◆ EXERCISE DETAILS ◆
Report back every line from the entries below in which the word "failure" occurs.

◆ TASK INPUT ◆
--- --- ---

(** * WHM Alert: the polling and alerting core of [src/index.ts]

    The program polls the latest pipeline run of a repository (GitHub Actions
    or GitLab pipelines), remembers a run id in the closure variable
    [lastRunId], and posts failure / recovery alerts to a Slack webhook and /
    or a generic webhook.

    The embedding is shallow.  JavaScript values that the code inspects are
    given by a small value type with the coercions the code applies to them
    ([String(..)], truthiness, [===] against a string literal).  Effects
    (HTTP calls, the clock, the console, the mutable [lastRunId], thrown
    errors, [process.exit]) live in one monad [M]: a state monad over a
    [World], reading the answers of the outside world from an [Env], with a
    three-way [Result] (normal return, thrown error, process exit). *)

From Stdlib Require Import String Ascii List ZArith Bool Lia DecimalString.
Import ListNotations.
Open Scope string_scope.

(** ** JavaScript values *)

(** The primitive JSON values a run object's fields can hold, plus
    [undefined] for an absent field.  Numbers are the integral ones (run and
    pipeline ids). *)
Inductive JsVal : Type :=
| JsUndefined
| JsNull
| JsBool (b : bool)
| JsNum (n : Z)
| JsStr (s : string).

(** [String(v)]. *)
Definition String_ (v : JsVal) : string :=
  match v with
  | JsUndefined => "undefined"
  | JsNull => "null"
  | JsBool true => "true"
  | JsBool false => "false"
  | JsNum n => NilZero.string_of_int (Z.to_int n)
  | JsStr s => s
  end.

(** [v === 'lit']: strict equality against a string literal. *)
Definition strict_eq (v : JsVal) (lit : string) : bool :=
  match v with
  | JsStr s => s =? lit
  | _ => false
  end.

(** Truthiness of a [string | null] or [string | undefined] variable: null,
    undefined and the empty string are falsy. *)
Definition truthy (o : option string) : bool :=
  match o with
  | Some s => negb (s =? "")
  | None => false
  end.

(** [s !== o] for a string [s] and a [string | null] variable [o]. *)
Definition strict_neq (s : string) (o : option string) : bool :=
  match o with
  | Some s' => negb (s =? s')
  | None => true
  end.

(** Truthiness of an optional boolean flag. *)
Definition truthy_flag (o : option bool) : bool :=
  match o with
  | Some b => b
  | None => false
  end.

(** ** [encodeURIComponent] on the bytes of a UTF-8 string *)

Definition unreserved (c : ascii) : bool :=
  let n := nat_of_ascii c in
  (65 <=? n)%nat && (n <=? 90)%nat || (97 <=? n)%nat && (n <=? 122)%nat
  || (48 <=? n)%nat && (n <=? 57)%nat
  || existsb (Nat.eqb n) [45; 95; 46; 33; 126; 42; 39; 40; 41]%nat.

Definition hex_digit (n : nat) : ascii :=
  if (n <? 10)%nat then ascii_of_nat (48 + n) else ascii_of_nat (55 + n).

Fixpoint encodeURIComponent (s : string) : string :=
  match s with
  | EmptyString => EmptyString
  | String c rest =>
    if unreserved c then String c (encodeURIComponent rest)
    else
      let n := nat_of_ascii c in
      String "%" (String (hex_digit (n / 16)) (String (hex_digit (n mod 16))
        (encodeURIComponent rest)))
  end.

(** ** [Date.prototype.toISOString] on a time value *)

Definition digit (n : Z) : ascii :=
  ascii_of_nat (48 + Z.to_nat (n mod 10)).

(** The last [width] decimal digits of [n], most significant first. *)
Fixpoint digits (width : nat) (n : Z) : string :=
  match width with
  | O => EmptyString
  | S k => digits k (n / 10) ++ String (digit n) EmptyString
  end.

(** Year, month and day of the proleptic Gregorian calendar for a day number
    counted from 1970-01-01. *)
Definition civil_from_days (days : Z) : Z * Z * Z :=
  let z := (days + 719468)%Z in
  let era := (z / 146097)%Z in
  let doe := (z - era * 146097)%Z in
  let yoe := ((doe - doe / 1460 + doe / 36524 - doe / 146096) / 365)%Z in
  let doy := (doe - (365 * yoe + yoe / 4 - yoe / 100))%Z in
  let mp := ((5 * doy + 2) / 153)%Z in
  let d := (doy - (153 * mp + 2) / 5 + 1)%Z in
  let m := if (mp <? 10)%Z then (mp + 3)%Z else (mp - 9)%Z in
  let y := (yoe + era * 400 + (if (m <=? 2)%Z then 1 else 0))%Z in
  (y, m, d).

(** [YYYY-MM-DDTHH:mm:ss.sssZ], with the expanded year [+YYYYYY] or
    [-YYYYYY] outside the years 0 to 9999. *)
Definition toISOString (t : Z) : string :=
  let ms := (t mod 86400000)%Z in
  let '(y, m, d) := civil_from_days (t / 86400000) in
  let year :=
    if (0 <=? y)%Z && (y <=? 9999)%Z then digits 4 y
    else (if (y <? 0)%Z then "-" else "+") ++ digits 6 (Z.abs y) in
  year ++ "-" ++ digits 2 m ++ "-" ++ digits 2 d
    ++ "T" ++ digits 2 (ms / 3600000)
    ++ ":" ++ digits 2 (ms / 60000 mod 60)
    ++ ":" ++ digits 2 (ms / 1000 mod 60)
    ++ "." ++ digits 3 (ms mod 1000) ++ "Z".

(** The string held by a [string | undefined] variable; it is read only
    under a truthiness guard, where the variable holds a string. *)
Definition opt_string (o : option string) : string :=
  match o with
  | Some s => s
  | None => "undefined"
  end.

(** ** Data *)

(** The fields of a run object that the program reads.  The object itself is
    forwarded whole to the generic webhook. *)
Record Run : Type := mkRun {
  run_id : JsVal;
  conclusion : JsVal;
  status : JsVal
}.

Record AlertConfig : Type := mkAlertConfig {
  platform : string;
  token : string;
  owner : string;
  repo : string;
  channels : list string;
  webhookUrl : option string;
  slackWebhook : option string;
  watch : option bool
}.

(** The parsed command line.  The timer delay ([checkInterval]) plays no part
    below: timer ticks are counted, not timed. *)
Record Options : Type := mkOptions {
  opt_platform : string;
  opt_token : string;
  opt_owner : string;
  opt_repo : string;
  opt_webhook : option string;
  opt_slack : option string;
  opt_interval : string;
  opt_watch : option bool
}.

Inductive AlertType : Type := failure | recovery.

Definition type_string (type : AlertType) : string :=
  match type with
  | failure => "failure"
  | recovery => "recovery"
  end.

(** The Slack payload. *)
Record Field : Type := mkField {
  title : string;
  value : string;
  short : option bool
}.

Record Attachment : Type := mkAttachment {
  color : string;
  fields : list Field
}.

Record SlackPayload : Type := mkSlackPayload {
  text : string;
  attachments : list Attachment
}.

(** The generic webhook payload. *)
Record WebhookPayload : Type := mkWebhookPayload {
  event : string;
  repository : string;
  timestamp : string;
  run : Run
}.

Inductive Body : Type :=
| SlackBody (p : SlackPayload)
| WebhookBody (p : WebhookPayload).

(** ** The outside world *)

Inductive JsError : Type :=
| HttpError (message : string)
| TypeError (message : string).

--- --- ---

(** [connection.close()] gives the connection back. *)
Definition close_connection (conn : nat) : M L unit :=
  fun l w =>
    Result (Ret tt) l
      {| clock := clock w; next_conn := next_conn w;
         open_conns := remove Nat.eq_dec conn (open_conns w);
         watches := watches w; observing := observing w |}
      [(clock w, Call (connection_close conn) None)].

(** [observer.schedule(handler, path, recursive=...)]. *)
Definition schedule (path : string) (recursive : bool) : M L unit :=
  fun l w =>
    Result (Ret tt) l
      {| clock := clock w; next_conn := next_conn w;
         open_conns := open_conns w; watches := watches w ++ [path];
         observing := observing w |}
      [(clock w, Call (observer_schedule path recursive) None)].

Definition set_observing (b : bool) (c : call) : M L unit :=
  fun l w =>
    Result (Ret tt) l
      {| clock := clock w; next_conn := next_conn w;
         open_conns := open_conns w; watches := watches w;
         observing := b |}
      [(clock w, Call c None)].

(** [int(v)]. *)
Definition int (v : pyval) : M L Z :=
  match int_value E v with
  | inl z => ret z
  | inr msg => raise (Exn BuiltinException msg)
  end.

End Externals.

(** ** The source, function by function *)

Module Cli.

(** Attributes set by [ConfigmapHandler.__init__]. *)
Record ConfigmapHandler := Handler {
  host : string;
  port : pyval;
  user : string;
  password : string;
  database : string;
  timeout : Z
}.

--- --- ---

◆ THE ANSWER ◆
    [lastRunId], and posts failure / recovery alerts to a Slack webhook and /
Inductive AlertType : Type := failure | recovery.
  | failure => "failure"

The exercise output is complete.